Con sus letras ardientes

Sexo 06/07/2016 05:00 Anahita Actualizada 05:03
 

La primera lectura que despertó mi erotismo apareció a mis 11 años. Era un libro sobre la sexualidad humana con explícitos ejemplos de la autora experta sin que me haya percatado de su título. Recuerdo que, a escondidas, lo sustraje de la maleta de un primo que acababa de llegar de Bogotá.

Más tarde, volví a sentir el cuchicheo hormonal a través de un grupo de estudiantes mexicas, que en el devenir de guerras y convenios políticos, se narraban sus vivencias concupiscentes. Dicho ejemplar fue una encomienda de la maestra de Historia, quizá con el alevoso objetivo de hacer que la asignatura nos enganchara de verdad.

Mucho tiempo después, gracias a Alberto, tuve un montón de opciones para energizar mis noches solitarias por medio de las letras. Pero no había nada como cuando él leía para mí. Era exquisito.

Luego de un cachondo preámbulo tras el café de la comida, besos ardientes y quedarnos en ropa interior refregando las pieles como accionando el cuarzo que prende el fuego de un encendedor, tendidos en la alfombra iba al librero y tomaba un ejemplar, lo abría y comenzaba a narrar. Nuestra lascivia ya estaba alerta por el escarceo previo.

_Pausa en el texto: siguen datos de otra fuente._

(* ===== verification/KmemWitness.v ===== *)
(** * The kernel heap on concrete memory

    The state after kmem_init() is well formed; the theorems of [KmemAlloc] at concrete
    states reached from it, over the resource maps of [Rmap]; and two runs that show where
    kmem_alloc() parts from its comments. *)

From S2P Require Import Prelude Rmap Kmem KmemTree KmemThms KmemAlloc.
From stdpp Require Import prelude list numbers strings.
From Stdlib Require Import ZArith Lia.

Local Open Scope Z_scope.
Local Open Scope kern_scope.

Lemma kmem_init_wf {M} `{RM : !ResMap M} usrpt (m : M) : rm_inv m ->
  (forall u, rm_unit m u -> u < USRPTSIZE) -> kmem_wf usrpt (kmem_init m).
Proof.
  intros Hm Hu. assert (forall a, ~ free_at (kmem_init m) a) as Hf by (intros a Ha; by apply covers_nil in Ha).
  assert (forall a, ~ pend_at (kmem_init m) a) as Hp by (intros a Ha; by apply covers_nil in Ha).
  assert (forall a, ~ hdr_at (kmem_init m) a) as Hh by (intros a Ha; by apply Exists_nil in Ha).
  constructor; try done.
  - by split; constructor.
  - intros a Ha. by destruct (Hf a).
  - split; [constructor|split; [constructor|]]. intros a Ha. by destruct (Hh a).
  - intros a. specialize (Hf a). specialize (Hp a). specialize (Hh a). tauto.
Qed.

Definition base := 0x100000.
Lemma base_ok : 0 < base /\ base + USRPTSIZE * NBPG <= 2 ^ 32 /\ base mod 4 = 0.
Proof. by vm_compute. Qed.

(** Ten pages; the heap after kmem_init(), with a page of free memory, and with a block lent. *)
Definition k0 : kmem_info rmap := kmem_init map2full.
Definition k1 : kmem_info rmap :=
  match morecore base false 100 k0 with KOk st => st | _ => k0 end.
Definition k2 : kmem_info rmap :=
  match kmem_alloc base false 100 k1 with KOk (_, st) => st | _ => k1 end.
Definition p2 : Z := base + 10 * NBPG.

Lemma k0_wf : kmem_wf base k0.
Proof.
  apply kmem_init_wf; [split; [done|exists segs2; apply map2full_wf]|].
  intros u. cbn [rm_unit rmap_resmap]. rewrite (rmap_unit_wf _ _ _ map2full_wf).
  unfold segs2. rewrite !seg_free_cons, seg_free_nil.
  unfold Rmap.covers. cbn [m_addr m_size]. change USRPTSIZE with 1216. lia.
Qed.

Lemma k1_wf : kmem_wf base k1.
Proof.
  unfold k1. destruct (morecore_spec base false base_ok 100 k0 k0_wf) as [[_ H]|(st & -> & H)]; [done|done|apply H].
Qed.

Lemma k2_alloc : kmem_alloc base false 100 k1 = KOk (p2, k2).
Proof. vm_compute. reflexivity. Qed.

Lemma k2_taken : taken base (owned base k1) 100 k1 (p2, k2).
Proof.
  destruct (kmem_alloc_quick base false base_ok 100 k1 k1_wf) as [[H _]|([a st] & E & H)];
    [done|by vm_compute|exfalso; revert H; vm_compute; lia|]. rewrite k2_alloc in E. by injection E as <- <-.
Qed.

(** A caller takes 6 pages, gives back two blocks of 8192 bytes that start off a word boundary,
    and keeps the rest; a request for 8190 bytes is then given a block whose last byte
    (p + 8200 + 8189 = p + 8197 + 8192) is past the end of the free block it is cut from, and
    still the caller's.  morecore() does make a block that fits, but insert() hangs it below the
    two, which are as large though not once aligned, and the descent stops at the root without
    having found room. *)
Example kmem_alloc_overruns :
  ('(p, st) ← kmem_alloc base false (6 * NBPG) k0;
   st ← kmem_free base false (p + 8197) NBPG st;
   st ← kmem_free base false (p + 1) NBPG st;
   '(q, st) ← kmem_alloc base false 8190 st;
   mret (q - p)) = KOk 8200.
Proof. vm_compute. reflexivity. Qed.

(** A free piece of two bytes off a word boundary is handed out as it is. *)
Example kmem_alloc_unaligned :
  ('(p, st) ← kmem_alloc base false NBPG k0;
   st ← kmem_free base false (p + 1) 2 st;
   st ← kmem_free base false (p + 5) 3 st;
   '(q, st) ← kmem_alloc base false 2 st;
   mret (q - p)) = KOk 1.
Proof. vm_compute. reflexivity. Qed.

(** ** Witnesses *)

Lemma kmem_alloc_sound_witness :
  exists a st, kmem_alloc base false 100 k0 = KOk (a, st) /\ allocated base 100 k0 (a, st).
Proof.
  destruct (kmem_alloc_sound base false base_ok 100 k0 k0_wf) as [[_ H]|([a st] & E & H)];
    [by vm_compute|left; by vm_compute|exfalso; vm_compute in H; discriminate H|]. by exists a, st.
Defined.

Lemma kmem_alloc_free_roundtrip_witness :
  exists a st' st'', kmem_alloc base false 100 k1 = KOk (a, st') /\
    kmem_free base false a 100 st' = KOk st'' /\ inorder (free_root st'') = inorder (free_root k1).
Proof.
  destruct (kmem_alloc_free_roundtrip base false base_ok 100 k1 k1_wf) as (a & st' & st'' & H1 & H2 & H3 & _);
    [by vm_compute|vm_compute; lia|by vm_compute|]. by exists a, st', st''.
Defined.

(** Freeing twice. *)
Lemma kmem_free_panics_iff_witness : exists msg, kmem_free base false 0x115ff0 32 k1 = KPanic msg.
Proof.
  apply (kmem_free_panics_iff base false 0x115ff0 32 k1 k1_wf); [lia|by vm_compute|by vm_compute|].
  exists 0x115ff0. split; [by vm_compute|]. apply Exists_cons. left. by vm_compute.
Defined.

Lemma kmem_free_intr_sound_witness : exists st,
  kmem_free_intr p2 100 k2 = KOk st /\ deferred base p2 100 k2 st.
Proof.
  pose proof k2_taken as (T1 & T2 & T3 & T4 & _).
  destruct (kmem_free_intr_sound base base_ok k2 p2 100 T1) as [H|[H _]]; [lia| |done|].
  - intros x Hx. split; [by apply (k_arena _ _ k1_wf), T2|]. intros Hc. by apply (T4 x Hc).
  - exfalso. vm_compute in H. discriminate H.
Defined.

“… Con los bajos sueltos y con perfume de modo que los enseñes cuando alces la ropa o te abrace lista para ser amada, cuando me recueste encima de ti para abrirlos y darte un beso ardiente en tu indecente trasero desnudo, podré oler tus bragas con el aroma de tu sexo”, decía James Joyce a través de su boca, mientras acariciaba mi pantie con una mano y sostenía el libro con la otra.

Fue entonces cuando notó mi humedad en la tela y dejó a un lado el ejemplar polvoroso; pasó un dedo en mi hendidura cubierta por el encaje negro y lo hundió para empaparlo con lo que ya se trasminaba. Y comenzó a moverlo en un vaivén a lo largo de mi raja, usando el textil como un recurso incitante, además de su yema.

Yo, sentada y apoyada en mis codos con las piernas abiertas, mientras miraba la ejecución de su dedo provocador, contoneé mis caderas al compás de sus movimientos; una oleada de placer empezaba a invadirme, y Alberto hizo lo que Joyce y se acercó a mi sexo para olerlo, a la vez que apretaba mis nalgas por debajo de las bragas, consintiéndolas sin dejar de aspirar. 

En subrepticio ascenso, se enfrentó a mis senos aún con el brasier puesto y declamó de memoria: “De repente, una abeja se posa en sus senos como entre dos manzanas gordas. La abeja va caminando cosquilleando la piel suave.

Vasanterana ríe. Cierra los ojos. Se muerde los labios. Es un placer desconocido del Kamasutra...”, balbuceaba,  mientras la punta de su lengua emulaba a “La abeja lujuriosa”.

La piel se me erizaba, contrayendo mis pezones que hasta me ardían; desabroché el sostén y desnudé mis pechos para que los lamiera a su antojo. Remojó las puntas y se encogieron aún más. Reí al igual que Vasanterana. Me dejé caer en el tapete y mientras él seguía chupando, zafé mis braguitas y lo abracé con las piernas.

Su miembro se asomó por la trusa y su glande rozó mi bajo vientre, dejando un hilo del zumo lubricante, que recolecté con los dedos para suavizarme el abdomen. Bajó su ropa, alcanzó el condón y se lo puso, al tiempo que nuevas líneas poseyeron su encantadora voz:

“Ella dejó que Francisco hiciera todo aquello a lo que antes se negaba y sintió su mano hurgando en aquellos rincones donde sólo las propias la habían penetrado”  e intempestivamente  tomó mis caderas y clavó su pene, que entraba y salía sin conmiseración.

Mi cuerpo era restregado sobre la felpa revolcando mi melena, mientras Alberto seguía sumergiéndose y le rezaba a López Velarde, a García Lorca: “Vengo a consumir tu boca y arrastrarte del cabello en madrugada de conchas. Porque quiero, y porque puedo. Umbría de seda roja…”. Nuestros orgasmos siempre nos supieron a libros viejos de pastas duras y filos de oro.